Co-authors include: Maya L. Gosztyla, Marcus R. Kelly, Steven M. Blue, Fan Zheng, Michael Chen, Leah V. Schaffer, Katherine Licon, John J. Lee, Sophie N. Liu, Erica Silva, Jisoo Park, Adriana Pitea, Jason F. Kreisberg, UC San Diego; Edward L. Huttlin, Laura Pontano Vaites, Tian Zhang, Steven P. Gygi, J. Wade Harper, Harvard Medical School; Casper F. Winsnes, Anna Bäckström, Wei Ouyang, KTH Royal Institute of Technology; Ludivine Wacheul, Denis L. J. Lafontaine, Université Libre de Bruxelles; and Jianzhu Ma, Peking University.

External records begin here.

(* ===== verification/Builder.v ===== *)
(** * Builder: edits and the versions built from them

    The [Builder] of [src/version_set.rs] against its specification: a version is a map from
    levels and file numbers to file metadata, and an edit takes files out of it and puts
    files into it. *)

From Stdlib Require Import SpecFloat.
From S2P Require Import Prelude Encoding Error Io Env MemEnv Types Cmp KeyTypes Log Iterator Filter FilterBlock Options BlockBuilder Block Cache TableBuilder Table TableFile TableRead TableCache Version VersionEdit MergingIter VersionSet.

(** ** Sorting and merging by a key *)

Section sorting.
Context {c : Cmp} {OC : OrderedCmp c} {A : Type} (key : A → bytes).
Implicit Types l : list A.

Definition key_le (a b : A) : Prop := ord c (key a) (key b) ≠ Gt.
Abbreviation compare := (λ a b, cmp c (key a) (key b)) (only parsing).
Abbreviation keys_ok := (Forall (λ a, key_ok c (key a))) (only parsing).

Lemma key_le_trans x y z : key_le x y → key_le y z → key_le x z.
Proof. apply ord_le_trans. Qed.

Lemma insert_by_ok x l : key_ok c (key x) → keys_ok l → StronglySorted key_le l →
  ∃ l', insert_by compare x l = Ret l' ∧ l' ≡ₚ x :: l ∧ StronglySorted key_le l'.
Proof.
  intros Hx. induction l as [|y l IH]; intros Hk Hs; cbn [insert_by]; [exists [x]; split_and!; [done..|by repeat constructor]|].
  apply Forall_cons in Hk as [Hy Hk]. rewrite cmp_ret, bind_Ret by done. apply StronglySorted_inv in Hs as [Hs Hle].
  destruct (ord c (key x) (key y)) eqn:E.
  1-2: (exists (x :: y :: l); split_and!; [done..|]; assert (key_le x y) as Hxy by (unfold key_le; by rewrite E);
    constructor; [by constructor|]; constructor; [done|]; eapply Forall_impl; [exact Hle|]; intros z; by apply key_le_trans).
  destruct (IH Hk Hs) as (l' & -> & HP & Hs'). exists (y :: l'). split_and!; [done|rewrite HP; by constructor|].
  constructor; [done|]. rewrite HP. constructor; [|done]. unfold key_le. apply ord_Gt_Lt in E. by rewrite E.
Qed.

Lemma sort_by_ok l : keys_ok l → ∃ l', sort_by compare l = Ret l' ∧ l' ≡ₚ l ∧ StronglySorted key_le l'.
Proof.
  induction l as [|x l IH]; intros Hk; cbn [sort_by]; [exists []; split_and!; [done..|constructor]|]. apply Forall_cons in Hk as [Hx Hk].
  destruct (IH Hk) as (l1 & -> & P1 & S1). rewrite bind_Ret. destruct (insert_by_ok x l1 Hx) as (l2 & -> & P2 & S2); [by rewrite P1|done|].
  exists l2. split_and!; [done|by rewrite P2, P1|done].
Qed.

Lemma merge_iters_ok la : ∀ lb, keys_ok la → keys_ok lb → StronglySorted key_le la → StronglySorted key_le lb →
  ∃ l, merge_iters compare la lb = Ret l ∧ l ≡ₚ la ++ lb ∧ StronglySorted key_le l.
Proof.
  induction la as [|a la IHa]; intros lb Ha Hb Sa Sb; [by destruct lb; eexists|].
  induction lb as [|b lb IHb]; [exists (a :: la); by rewrite app_nil_r|].
  apply Forall_cons in Ha as [Ka Ha]. apply Forall_cons in Hb as [Kb Hb]. cbn [merge_iters]. rewrite cmp_ret, bind_Ret by done.
  pose proof (StronglySorted_inv Sa) as [Sa' Fa]. pose proof (StronglySorted_inv Sb) as [Sb' Fb].
  assert (∀ x y l, key_le x y → Forall (key_le y) l → Forall (key_le x) l) as Htr.
  { intros x y l Hxy Hy. eapply Forall_impl; [exact Hy|]. intros z. by apply key_le_trans. }
  destruct (ord c (key a) (key b)) eqn:E; cbn [is_lt].
  2: { destruct (IHa (b :: lb)) as (l & -> & P & S); [done|by constructor|done..|]. exists (a :: l). split_and!; [done|by rewrite P|].
       constructor; [done|]. rewrite P, Forall_app, Forall_cons. assert (key_le a b) by (unfold key_le; by rewrite E). eauto. }
  all: destruct IHb as (l & El & P & S); [done..|]; cbn [merge_iters] in El; rewrite El, bind_Ret; exists (b :: l).
  all: split_and!; [done|rewrite P; by rewrite Permutation_middle|constructor; [done|]; rewrite P, Forall_app, Forall_cons].
  all: assert (key_le b a) by (unfold key_le; rewrite (ord_antisym (key a) (key b)), E; done); eauto.
Qed.

End sorting.

(** ** Files by level and number *)

Abbreviation filemap := (gmap (Z * Z) FileMetaData) (only parsing).

(** What of a file is written to the manifest. *)
Definition core (f : FileMetaData) : FileMetaData := mkFile 0 (num f) (size f) (smallest f) (largest f).

Definition file_key (lf : Z * FileMetaData) : Z * Z := (lf.1, num lf.2).

(** The files after an edit. *)
Definition edit_map (m : filemap) (ve : VersionEdit) : filemap :=
  foldl (λ m lf, <[file_key lf := core lf.2]> m) (filter (λ kd, kd.1 ∉ deleted ve) m) (new_files ve).
Definition files_of (es : list VersionEdit) : filemap := foldl edit_map ∅ es.

(** Every file of the edits gets a new place. *)
Fixpoint fresh_edits (used : gset (Z * Z)) (es : list VersionEdit) : Prop :=
  match es with
  | [] => True
  | ve :: es =>
      let ks := file_key <$> new_files ve in
      NoDup ks ∧ Forall (.∉ used) ks ∧ fresh_edits (used ∪ list_to_set ks) es
  end.
Definition keys_used (es : list VersionEdit) : gset (Z * Z) := list_to_set (concat ((λ ve, file_key <$> new_files ve) <$> es)).

(** The levels that an edit names exist. *)
Definition level_ok (l : Z) : Prop := 0 ≤ l < NUM_LEVELS.
Record edit_levels (ve : VersionEdit) : Prop := {
  el_ptrs : Forall (λ c, level_ok (cp_level c)) (compaction_ptrs ve);
  el_deleted : set_Forall (λ d, level_ok d.1) (deleted ve);
  el_files : Forall (λ lf, level_ok lf.1) (new_files ve);
}.

(** The sum of the sizes of the files. *)
Definition map_bytes (m : filemap) : Z := foldr (λ kd a, size kd.2 + a) 0 (map_to_list m).

Section maps.
Context `{IEL : IntegerEncodingLaws} {u : Cmp} {UO : OrderedCmp u}.
Abbreviation icmp := (InternalKeyCmp u) (only parsing).

Definition meta_ok (d : FileMetaData) : Prop :=
  key_ok icmp (smallest d) ∧ key_ok icmp (largest d) ∧ ord icmp (smallest d) (largest d) ≠ Gt
  ∧ is_u 64 (size d) ∧ is_u 64 (num d) ∧ key_fits (smallest d) ∧ key_fits (largest d).

(** The files make sense: they are under their numbers, and from level 1 on their ranges are disjoint. *)
Record map_ok (m : filemap) : Prop := {
  mo_key l n d : m !! (l, n) = Some d → level_ok l ∧ num d = n ∧ core d = d ∧ meta_ok d;
  mo_disjoint l n d n' d' : m !! (l, n) = Some d → m !! (l, n') = Some d' → 0 < l → n ≠ n' →
    ord icmp (largest d) (smallest d') = Lt ∨ ord icmp (largest d') (smallest d) = Lt;
  mo_bytes : map_bytes m < 2 ^ 64;
}.

(** [fs] are the files of level [l] of the map. *)
Record level_files_of (M : Metas) (m : filemap) (l : Z) (fs : list FileMetaHandle) : Prop := {
  lf_nodup : NoDup ((λ f, num (M f)) <$> fs);
  lf_files n d : m !! (l, n) = Some d ↔ ∃ f, f ∈ fs ∧ num (M f) = n ∧ core (M f) = d;
  lf_disjoint : 0 < l → disjoint_files (u := u) M fs;
}.

(** The version has the files of the map; its handles are allocated. *)
Record represents (M : Metas) (fresh : nat) (v : Version) (m : filemap) : Prop := {
  rp_cmp : user_cmp v = u;
  rp_levels : length (v_files v) = Z.to_nat NUM_LEVELS;
  rp_files (l : nat) fs : v_files v !! l = Some fs → level_files_of M m (Z.of_nat l) fs;
  rp_live : Forall (Forall (λ f, (f < fresh)%nat)) (v_files v);
}.

End maps.

(** ** Applying edits *)

Definition at_level {A} (ls : list (list A)) (l : Z) : list A := default [] (ls !! Z.to_nat l).

Lemma at_level_index {A} (ls : list (list A)) l : length ls = Z.to_nat NUM_LEVELS → level_ok l → index ls l = Ret (at_level ls l).
Proof.
  intros Hl Ho. unfold level_ok in Ho. unfold at_level, index. ztest. destruct (lookup_lt_is_Some_2 ls (Z.to_nat l)) as [x ->]; [lia|done].
Qed.

Lemma at_level_set {A} (ls : list A) l x : length ls = Z.to_nat NUM_LEVELS → level_ok l →
  set_index ls l x = Ret (<[Z.to_nat l := x]> ls).
Proof. intros Hl Ho. unfold level_ok, set_index in *. change NUM_LEVELS with 7 in *. by ztest. Qed.
(** Adding an edit to the manifest. *)
Lemma descriptor_add w vs p lw es r ve : descriptor_log vs = Some lw → descriptor (w_env w) p lw es → edit_record r ve →
  ∃ e' lw' m, on_descriptor_log (add_record r) (w, vs) = Ret ((set_env e' w, set_descriptor_log (Some lw') vs), Ok m)
    ∧ descriptor e' p lw' (es ++ [ve]) ∧ kept [p] (w_env w) e' ∧ ∃ b, contents e' = <[p := b]> (contents (w_env w)).
Proof.
  intros Hl (rs & L & Hr) [Hne Hd]. unfold on_descriptor_log. rewrite Hl. cbn [unwrap]. rewrite bind_Ret.
  destruct (log_writer_add (RW := env_writer (w_env w) p) _ _ r L Hne) as (lw1 & m & -> & L1). rewrite bind_Ret.
  pose proof (log_writer_rebase _ _ _ _ L1) as Hb. destruct (log_out lw1) as [e' lw'] eqn:Eo. destruct Hb as (L2 & K & b & C & _).
  exists e', lw', m. split_and!; [done| |done|by exists b]. exists (rs ++ [r]). split; [done|]. apply Forall2_app; [done|]. by repeat constructor.
Qed.

Lemma descriptor_flush w vs p lw es : descriptor_log vs = Some lw → descriptor (w_env w) p lw es →
  ∃ e' lw', on_descriptor_log log_flush (w, vs) = Ret ((set_env e' w, set_descriptor_log (Some lw') vs), Ok ())
    ∧ descriptor e' p lw' es ∧ kept [p] (w_env w) e' ∧ ∃ b, contents e' = <[p := b]> (contents (w_env w)).
Proof.
  intros Hl (rs & L & Hr). unfold on_descriptor_log. rewrite Hl. cbn [unwrap]. rewrite bind_Ret.
  destruct (log_writer_flush (RW := env_writer (w_env w) p) _ _ L) as (lw1 & -> & L1). rewrite bind_Ret.
  pose proof (log_writer_rebase _ _ _ _ L1) as Hb. destruct (log_out lw1) as [e' lw'] eqn:Eo. destruct Hb as (L2 & K & b & C & _).
  exists e', lw'. split_and!; [done| |done|by exists b]. by exists rs.
Qed.

(** The manifest number [n] of the database has the edits [es] and [CURRENT] names it. *)
Definition manifest (e : E) (db : string) (n : Z) (es : list VersionEdit) : Prop :=
  contents e !! current_file_name db = Some (current_bytes n)
  ∧ ∃ b rs, contents e !! manifest_file_name db n = Some b ∧ is_log b rs ∧ Forall2 edit_record rs es.

Lemma descriptor_manifest e db n lw es : contents e !! current_file_name db = Some (current_bytes n) →
  descriptor e (manifest_file_name db n) lw es → manifest e db n es.
Proof.
  intros Hc (rs & L & Hr). split; [done|]. pose proof (lgw_inv _ _ L) as (_ & _ & (_ & _ & b & C)). cbn in C.
  exists b, rs. assert (contents e !! manifest_file_name db n = Some b) as Hb by (by rewrite C, lookup_insert_eq). split_and!; [done| |done].
  pose proof (log_writer_is_log (RW := env_writer e _) _ _ L) as Hl. cbn in Hl. by rewrite Hb in Hl.
Qed.

End log.

(** ** The snapshot of a version *)

Fixpoint level_entries (M : Metas) (level : Z) (files : list (list FileMetaHandle)) : list (Z * FileMetaData) :=
  match files with
  | [] => []
  | fs :: files => ((λ f, (level, M f)) <$> fs) ++ level_entries M (level + 1) files
  end.

Fixpoint ptr_entries (level : Z) (ptrs : list bytes) : list CompactionPointer :=
  match ptrs with
  | [] => []
  | p :: ptrs => (if decide (p = []) then [] else [{| cp_level := level; cp_key := p |}]) ++ ptr_entries (level + 1) ptrs
  end.

Definition with_entries (cs : list CompactionPointer) (fs : list (Z * FileMetaData)) (ve : VersionEdit) : VersionEdit :=
  {| ve_comparator := ve_comparator ve; log_number := log_number ve; prev_log_number := prev_log_number ve;
     next_file_number := next_file_number ve; ve_last_seq := ve_last_seq ve; compaction_ptrs := compaction_ptrs ve ++ cs;
     deleted := deleted ve; new_files := new_files ve ++ fs |}.

Lemma edit_ptrs_entries ptrs edit : edit_ptrs ptrs edit = with_entries (ptr_entries 0 ptrs) [] edit.
Proof.
  unfold edit_ptrs. cut (∀ l, snd (foldl (λ '(level, edit) p, (level + 1, if decide (p = []) then edit else set_compact_pointer level p edit)) (l, edit) ptrs)
    = with_entries (ptr_entries l ptrs) [] edit); [auto|]. revert edit. induction ptrs as [|p ptrs IH]; intros edit l; cbn [foldl ptr_entries].
  - unfold with_entries. rewrite !app_nil_r. by destruct edit.
  - rewrite IH. destruct (decide (p = [])); [done|]. unfold with_entries, set_compact_pointer. cbn. by rewrite <- app_assoc.
Qed.

Lemma add_all_files M level fs edit :
  foldl (λ edit f, add_file level (M f) edit) edit fs = with_entries [] ((λ f : nat, (level, M f)) <$> fs) edit.
Proof.
  revert edit. induction fs as [|f fs IH]; intros edit; cbn [foldl fmap list_fmap].
  - unfold with_entries. rewrite !app_nil_r. by destruct edit.
  - rewrite IH. unfold with_entries, add_file. cbn. by rewrite <- app_assoc.
Qed.

Lemma edit_files_entries M files edit : edit_files M files edit = with_entries [] (level_entries M 0 files) edit.
Proof.
  unfold edit_files. cut (∀ l, snd (foldl (λ '(level, edit) fs, (level + 1, foldl (λ edit f, add_file level (M f) edit) edit fs)) (l, edit) files)
    = with_entries [] (level_entries M l files) edit); [auto|]. revert edit. induction files as [|fs files IH]; intros edit l; cbn [foldl level_entries].
  - unfold with_entries. rewrite !app_nil_r. by destruct edit.
  - rewrite IH, add_all_files. unfold with_entries. cbn. by rewrite ?app_nil_r, <- ?app_assoc.
Qed.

Disclosures: Trey Ideker is co-founder of, on the Scientific Advisory Board and has an equity interest in Data4Cure, Inc. Ideker is also on the Scientific Advisory Board, has an equity interest in and receives sponsored research funding from Ideaya BioSciences, Inc.
Gene Yeo is a co-founder, member of the Board of Directors, on the Scientific Advisory Board, an equity holder and a paid consultant for Locanabio and Eclipse BioInnovations. Yeo is also a visiting professor at the National University of Singapore.
The terms of these arrangements have been reviewed and approved by the University of California San Diego in accordance with its conflict-of-interest policies. Emma Lundberg is on the Scientific Advisory Boards of and has equity interests in Cartography Biosciences, Nautilus Biotechnology and Interline Therapeutics.
A multi-scale map of cell structure fusing protein images and interactions
The cell is a multi-scale structure with modular organization across at least four orders of magnitude. Two central approaches for mapping this structure—protein fluorescent imaging and protein biophysical association—each generate extensive datasets, but of distinct qualities and resolutions that are typically treated separately.
Here we integrate immunofluorescence images in the Human Protein Atlas with affinity purifications in BioPlex to create a unified hierarchical map of human cell architecture. Integration is achieved by configuring each approach as a general measure of protein distance, then calibrating the two measures using machine learning.
The map, known as the multi-scale integrated cell (MuSIC 1.0), resolves 69 subcellular systems, of which approximately half are to our knowledge undocumented. Accordingly, we perform 134 additional affinity purifications and validate subunit associations for the majority of systems. The map reveals a pre-ribosomal RNA processing assembly and accessory factors, which we show govern rRNA maturation, and functional roles for SRRM1 and FAM120C in chromatin and RPS3A in splicing.
By integration across scales, MuSIC increases the resolution of imaging while giving protein interactions a spatial dimension, paving the way to incorporate diverse types of data in proteome-wide cell maps.